It's Wednesday, and restaurant stocks are in free fall. As of 12:40 p.m. EDT, shares of The Cheesecake Factory (CAKE -2.44%) are down 8.1%, BJ's Restaurants (BJRI -4.02%) has fallen 9.2%, and Bloomin' Brands (BLMN -4.16%) is positively wilting -- down 10.2%. Why?
There are a couple of specific factors at play in the restaurants sector today -- and one broad theme that could be dragging the rest down. Specifically, Bloomin' Brands suffered a reduction in price target this morning, with analysts at Loop Capital (reports TheFly.com) cutting the shares' estimated value to $15. That sounds like bad news, but in fact, Loop notes that it's actually positive on the Outback Steakhouse operator's fortunes (and rates the stock a buy).
Same-store sales dropped 63.5% at Outback in late March but were down only 38% in the first week of May and appear to be trending toward "just" a same-store sales decline of 17% in the past week. Thus, Bloomin' Brands is a story of things being bad... but getting gradually less bad over time.
The story with Cheesecake Factory is a bit less optimistic. Here we find an analyst -- Stephens Inc. -- actually downgrading the stock to underweight. The firm is warning that because Cheesecake Factory has 65% of its stores located in malls that are suffering foot-traffic declines due to closed department stores and theaters, this is likely to translate into lower foot traffic at Cheesecake Factory, as well. In Stephens' view, Cheesecake Factory's future is "inseparable from [that of] the regional mall," and malls are "facing an existential crisis."
That's not good news for Cheesecake Factory.
But what about BJ's Restaurants -- and what about restaurants, in general? Here we turn to the macro story. In Washington State, the government has announced new requirements for restaurants that want to reopen for business after COVID-19-inspired shutdowns.

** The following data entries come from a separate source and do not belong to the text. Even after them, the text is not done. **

Lemma scan_rows_fold (b : Bitmap) (ys : list Z) (acc : Scan) :
  let px := flat_map (fun y => map (fun x => (x, y)) (upto (width b))) ys in
  fold_left (scan_row b) ys acc =
  {| fillPositions :=
       fillPositions acc ++
       map (centre b) (filter (fun p => isSolid b (fst p) (snd p)) px);
     borderPositions :=
       borderPositions acc ++
       map (centre b)
           (filter (fun p => isSolid b (fst p) (snd p)
                             && touchesEmpty b (fst p) (snd p)) px) |}.
Proof.
  revert acc. induction ys as [|y ys IH]; intros acc; cbn zeta in *.
  - cbn. rewrite !app_nil_r. destruct acc; reflexivity.
  - cbn [fold_left flat_map]. rewrite IH. unfold scan_row at 1 2.
    rewrite scan_row_fold. cbn [fillPositions borderPositions].
    rewrite !filter_app, !map_app, !filter_map_comm, !map_map.
    cbn [fst snd]. unfold centre. cbn [fst snd].
    rewrite <- !app_assoc. reflexivity.
Qed.

Lemma scan_fill (b : Bitmap) :
  fillPositions (scan b) = map (centre b) (fill_pixels b).
Proof.
  unfold scan. rewrite scan_rows_fold. cbn [fillPositions app].
  unfold fill_pixels, pixels. f_equal. apply filter_ext.
  intros p. apply isSolid_opaque.
Qed.

Lemma scan_border (b : Bitmap) :
  borderPositions (scan b) = map (centre b) (border_pixels b).
Proof.
  unfold scan. rewrite scan_rows_fold. cbn [borderPositions app].
  unfold border_pixels, fill_pixels, pixels. rewrite filter_filter_and.
  f_equal. apply filter_ext.
  intros p. rewrite isSolid_opaque, touchesEmpty_neighbour. reflexivity.
Qed.

Lemma In_upto (n z : Z) : In z (upto n) <-> (0 <= z < n)%Z.
Proof.
  unfold upto. rewrite in_map_iff. split.
  - intros [k [<- Hk]]. apply in_seq in Hk. lia.
  - intros H. exists (Z.to_nat z). split; [lia | ].
    apply in_seq. lia.
Qed.

Lemma In_pixels (b : Bitmap) (x y : Z) :
  In (x, y) (pixels b) <-> (0 <= x < width b /\ 0 <= y < height b)%Z.
Proof.
  unfold pixels. rewrite in_flat_map. split.
  - intros [y' [Hy Hx]]. apply in_map_iff in Hx.
    destruct Hx as [x' [Heq Hx]]. inversion Heq; subst.
    apply In_upto in Hy. apply In_upto in Hx. lia.
  - intros [Hx Hy]. exists y. split; [apply In_upto; lia | ].
    apply in_map_iff. exists x. split; [reflexivity | apply In_upto; lia].
Qed.

Lemma opaque_in_image (b : Bitmap) (x y : Z) :
  opaque b x y = true -> (0 <= x < width b /\ 0 <= y < height b)%Z.
Proof.
  unfold opaque. rewrite !andb_true_iff.
  intros [[[[H1 H2] H3] H4] _].
  apply Z.leb_le in H1, H3. apply Z.ltb_lt in H2, H4. lia.
Qed.

Lemma has_empty_neighbour_iff (b : Bitmap) (x y : Z) :
  has_empty_neighbour b x y = true <->
  exists dx dy : Z,
    (-1 <= dx <= 1)%Z /\ (-1 <= dy <= 1)%Z /\ (dx, dy) <> (0, 0)%Z /\
    opaque b (x + dx) (y + dy) = false.
Proof.
  unfold has_empty_neighbour. rewrite existsb_exists. split.
  - intros [[dx dy] [Hin Hne]]. cbn [fst snd] in Hne.
    exists dx, dy. apply negb_true_iff in Hne.
    unfold neighbours in Hin. cbn in Hin.
    repeat (destruct Hin as [Hin | Hin];
            [inversion Hin; subst; repeat split; try lia; try easy | ]).
    contradiction.
  - intros (dx & dy & Hdx & Hdy & Hne & Hop).
    exists (dx, dy). cbn [fst snd]. rewrite Hop. split; [ | reflexivity].
    assert (Hx : dx = (-1)%Z \/ dx = 0%Z \/ dx = 1%Z) by lia.
    assert (Hy : dy = (-1)%Z \/ dy = 0%Z \/ dy = 1%Z) by lia.
    unfold neighbours. cbn.
    destruct Hx as [-> | [-> | ->]], Hy as [-> | [-> | ->]];
      try (exfalso; apply Hne; reflexivity); tauto.
Qed.

Lemma In_fill_pixels (b : Bitmap) (x y : Z) :
  In (x, y) (fill_pixels b) <-> opaque b x y = true.
Proof.
  unfold fill_pixels. rewrite filter_In. cbn [fst snd].
  rewrite In_pixels. split; [tauto | ].
  intros H. split; [apply opaque_in_image; exact H | exact H].
Qed.

Lemma NoDup_row (y : Z) (w : nat) :
  NoDup (map (fun x : Z => (x, y)) (map Z.of_nat (seq 0 w))).
Proof.
  apply Injective_map_NoDup.
  - intros x1 x2 Heq. inversion Heq. reflexivity.
  - apply Injective_map_NoDup; [intros n1 n2; lia | apply seq_NoDup].
Qed.

Lemma NoDup_rows (w : nat) (ys : list Z) :
  NoDup ys ->
  NoDup (flat_map (fun y => map (fun x : Z => (x, y))
                                (map Z.of_nat (seq 0 w))) ys).
Proof.
  induction ys as [|y ys IH]; intros Hnd; cbn [flat_map].
  - constructor.
  - inversion Hnd as [|? ? Hnotin Hnd']; subst.
    apply NoDup_app; [apply NoDup_row | apply IH; exact Hnd' | ].
    intros p Hp Hq. apply in_map_iff in Hp.
    destruct Hp as [x [<- _]]. apply in_flat_map in Hq.
    destruct Hq as [y' [Hy' Hq]]. apply in_map_iff in Hq.
    destruct Hq as [x' [Heq _]]. inversion Heq; subst.
    contradiction.
Qed.

Lemma NoDup_pixels (b : Bitmap) : NoDup (pixels b).
Proof.
  unfold pixels, upto. apply NoDup_rows.
  apply Injective_map_NoDup; [intros n1 n2; lia | apply seq_NoDup].
Qed.

(** C2.  The scan of a decoded bitmap classifies exactly the opaque pixels:
    [fillPositions] is, in row order, the centre of every pixel of the
    image that is opaque, each once; [borderPositions] is the centre of
    those among them that have, among their eight neighbours, a position
    that is not opaque (a position outside the image is not opaque).  So a
    classified pixel is a border pixel if and only if one of its eight
    neighbours is empty, and every classified pixel is a fill candidate. *)
Theorem C2_scan_classifies_opaque_pixels (b : Bitmap) :
  fillPositions (scan b) = map (centre b) (fill_pixels b) /\
  borderPositions (scan b) = map (centre b) (border_pixels b) /\
  (forall x y : Z,
      In (x, y) (fill_pixels b) <-> opaque b x y = true) /\
  (forall x y : Z,
      In (x, y) (border_pixels b) <->
      opaque b x y = true /\
      exists dx dy : Z,
        (-1 <= dx <= 1)%Z /\ (-1 <= dy <= 1)%Z /\ (dx, dy) <> (0, 0)%Z /\
        opaque b (x + dx) (y + dy) = false) /\
  NoDup (fill_pixels b) /\
  incl (border_pixels b) (fill_pixels b).
Proof.
  split; [apply scan_fill | ].
  split; [apply scan_border | ].
  split; [apply In_fill_pixels | ].
  split; [ | split].
  - intros x y. unfold border_pixels. rewrite filter_In. cbn [fst snd].
    rewrite In_fill_pixels, has_empty_neighbour_iff. reflexivity.
  - unfold fill_pixels. apply NoDup_filter. apply NoDup_pixels.
  - unfold border_pixels. apply incl_filter.
Qed.

(** In a 3 x 3 block of opaque pixels every pixel is a fill pixel, and
    every pixel but the centre is a border pixel. *)
Example block3_classes :
  fill_pixels block3 =
    [(0, 0); (1, 0); (2, 0); (0, 1); (1, 1); (2, 1); (0, 2); (1, 2); (2, 2)]%Z
  /\
  border_pixels block3 =
    [(0, 0); (1, 0); (2, 0); (0, 1); (2, 1); (0, 2); (1, 2); (2, 2)]%Z.
Proof. split; vm_compute; reflexivity. Qed.

(** ** The weighted candidate list *)

Lemma concat_repeat_comm {A : Type} (l : list A) (n : nat) :
  List.concat (repeat l n) ++ l = l ++ List.concat (repeat l n).
Proof.
  induction n as [|n IH]; cbn [repeat List.concat].
  - rewrite app_nil_r. reflexivity.
  - rewrite <- app_assoc, IH. reflexivity.
Qed.

Lemma weighted_rounds {A : Type} (fill border : list A) (n : nat) :
  Nat.iter n (fun positions => positions ++ border) ([] ++ fill) =
  fill ++ List.concat (repeat border n).
Proof.
  induction n as [|n IH].
  - cbn. rewrite app_nil_r. reflexivity.
  - rewrite Nat.iter_succ, IH. cbn [repeat List.concat].
    rewrite <- app_assoc, concat_repeat_comm. reflexivity.
Qed.

Lemma weighted_spec (sc : Scan) (edgeWeight : R) :
  weighted sc edgeWeight =
  fill_then_borders (fillPositions sc) (borderPositions sc)
                    (Z.to_nat (Z.max 1 (Num.floor edgeWeight))).
Proof. unfold weighted, borderWeight. apply weighted_rounds. Qed.
(** * CardGame: a shallow embedding of card_game.py

    The module card_game.py defines four classes, [Card], [Deck], [Player]
    and [CardGame].  Each of them is embedded below in the order of the
    source, followed by the properties of the game that are stated about
    them.

    Conventions of the embedding:
    - a Python [int] is a [Z], a [str] a [string], a [list] a [list];
    - the class dictionary [Card.suit_values] is a [gmap string Z], and a
      subscript [d[k]] on a missing key raises [KeyError];
    - a method that can raise returns a [result];
    - [Player] objects are mutable and are referred to from the list
      [CardGame.players]: they live in a store ([heap]) and the list holds
      their addresses. *)

From Stdlib Require Import ZArith Lia.
From stdpp Require Import base list strings gmap sorting pretty.

Local Open Scope Z_scope.

(** ** Exceptions *)

(** The exceptions the module can raise.  [Dangling] is not a Python
    exception: it is the outcome of reading the store at an address that
    holds no object, which cannot happen in Python and does not happen in
    any state reached from [CardGame_init] (see [refs_valid]). *)
Inductive exn : Type :=
  | KeyError (key : string)
  | ValueError (msg : string)
  | IndexError (msg : string)
  | Dangling (addr : nat).

Inductive result (A : Type) : Type :=
  | Ok (a : A)
  | Raise (e : exn).

Arguments Ok {A} a.
Arguments Raise {A} e.

(** Sequencing: an exception raised by the first computation is the
    outcome of the whole.  The notation [x ← m; k] is the one of stdpp's
    [MBind]. *)
#[export] Instance result_bind : MBind result := fun A B k m =>
  match m with
  | Ok a => k a
  | Raise e => Raise e
  end.

(** A [for] loop whose body can raise, over the list it iterates. *)
Fixpoint for_each {A S : Type} (body : S -> A -> result S) (s : S) (l : list A)
  : result S :=
  match l with
  | [] => Ok s
  | x :: l' => s' ← body s x; for_each body s' l'
  end.

(** [range(a, b)] *)
Definition py_range (a b : Z) : list Z :=
  map (fun i : nat => a + Z.of_nat i) (seq 0 (Z.to_nat (b - a))).

(** [d[k]] on a dictionary with string keys *)
Definition subscript (d : gmap string Z) (k : string) : result Z :=
  match d !! k with
  | Some v => Ok v
  | None => Raise (KeyError k)
  end.

(** [l[i]] on a list: a negative index counts from the end. *)
Definition list_item {A : Type} (l : list A) (i : Z) : result A :=
  let j := if i <? 0 then Z.of_nat (length l) + i else i in
  if j <? 0 then Raise (IndexError "list index out of range")
  else match l !! Z.to_nat j with
       | Some x => Ok x
       | None => Raise (IndexError "list index out of range")
       end.
Lemma search_result_shape image data quality :
  _encode_with_target_size save image = inr (data, quality) ->
  QUALITY_MIN <= quality <= QUALITY_MAX /\
  (len data <= TARGET_MAX_BYTES \/ quality = QUALITY_MIN) /\
  provenance save image data quality.
Proof.
  unfold _encode_with_target_size. intros H.
  destruct (bisect save image QUALITY_MIN QUALITY_MAX None) as [exc | best] eqn:Hb;
    [discriminate |].
  cbn [Res.bind] in H.
  destruct best as [[[size q] d] |].
  - apply (bisect_accepted save image _ _ _ _ _ (le_n _)) in Hb.
    destruct Hb as [Hb | (c & Hc & Hacc)]; [discriminate |].
    injection Hc as <-. destruct Hacc as (Hq & Henc & -> & Hfit).
    destruct ((len d <? TARGET_MIN_BYTES) && (q <? QUALITY_MAX)) eqn:Hcond.
    + apply andb_prop in Hcond. destruct Hcond as [_ Hlt]. apply Z.ltb_lt in Hlt.
      destruct (refine save image _ d (len d) q) as [exc | [[d' s'] q']] eqn:Hr;
        [discriminate |].
      cbn in H. injection H as <- <-.
      replace (QUALITY_MAX + 1) with (q + 1 + Z.of_nat (Z.to_nat (QUALITY_MAX - q)))
        in Hr by lia.
      apply (refine_consecutive image _ _ _ _ _ _ _ Henc Hfit) in Hr.
      destruct Hr as (Hq' & Hf & Hp). split; [lia |]. split; [now left | exact Hp].
    + injection H as <- <-. split; [exact Hq |]. split; [now left | now left].
  - destruct (_encode_jpeg save image QUALITY_MIN) as [exc | d] eqn:Henc;
      [discriminate |].
    cbn in H. injection H as <- <-.
    split; [unfold QUALITY_MIN, QUALITY_MAX; lia |]. split; [now right | now left].
Qed.

(** X1.  The quality [_encode_with_target_size] returns is within
    [QUALITY_MIN .. QUALITY_MAX]. *)
Theorem encode_with_target_size_quality_in_range image data quality :
  _encode_with_target_size save image = inr (data, quality) ->
  QUALITY_MIN <= quality <= QUALITY_MAX.
Proof. intros H. now apply search_result_shape in H. Qed.

(** X2.  The bytes [_encode_with_target_size] returns are the encoding at
    the returned quality, or else the encoding one quality below it, and
    then the encoding at the returned quality is larger than
    [TARGET_MAX_BYTES]: the returned quality is never further than one step
    from the one the bytes were encoded at. *)
Theorem encode_with_target_size_provenance image data quality :
  _encode_with_target_size save image = inr (data, quality) ->
  _encode_jpeg save image quality = inr data \/
  (_encode_jpeg save image (quality - 1) = inr data /\
   exists rejected, _encode_jpeg save image quality = inr rejected /\
                    TARGET_MAX_BYTES < len rejected).
Proof. intros H. now apply search_result_shape in H. Qed.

Most of the requirements are familiar to most of us by now and are entirely logical and expected -- making hand sanitizer available to patrons, seating fewer people per table, separating tables by the recommended six-foot distance, and so on. The biggie, though, is a requirement buried in the middle of Washington state's list: "If [a restaurant] offers table service, create a daily log of all customers and maintain that daily log for 30 days, including telephone/email contact information, and time in. This will facilitate any contact tracing that might need to occur."
On the one hand, this requirement was certainly well-intended as a means of informing restaurant patrons afterwards if it's discovered that they were exposed to coronavirus on a recent visit. On social media, however, this new requirement is blowing up -- and blowing back on both the state government and the restaurant industry. Potential restaurant customers are expressing their fear that this is a "Big Brother" kind of a move that will hand over personal information to the state so that it can monitor their movements.
The more that spin on the news becomes "the story," and the more states try to follow Washington state's lead, the more potential customers it will scare away, and the worse things will get for restaurant stocks.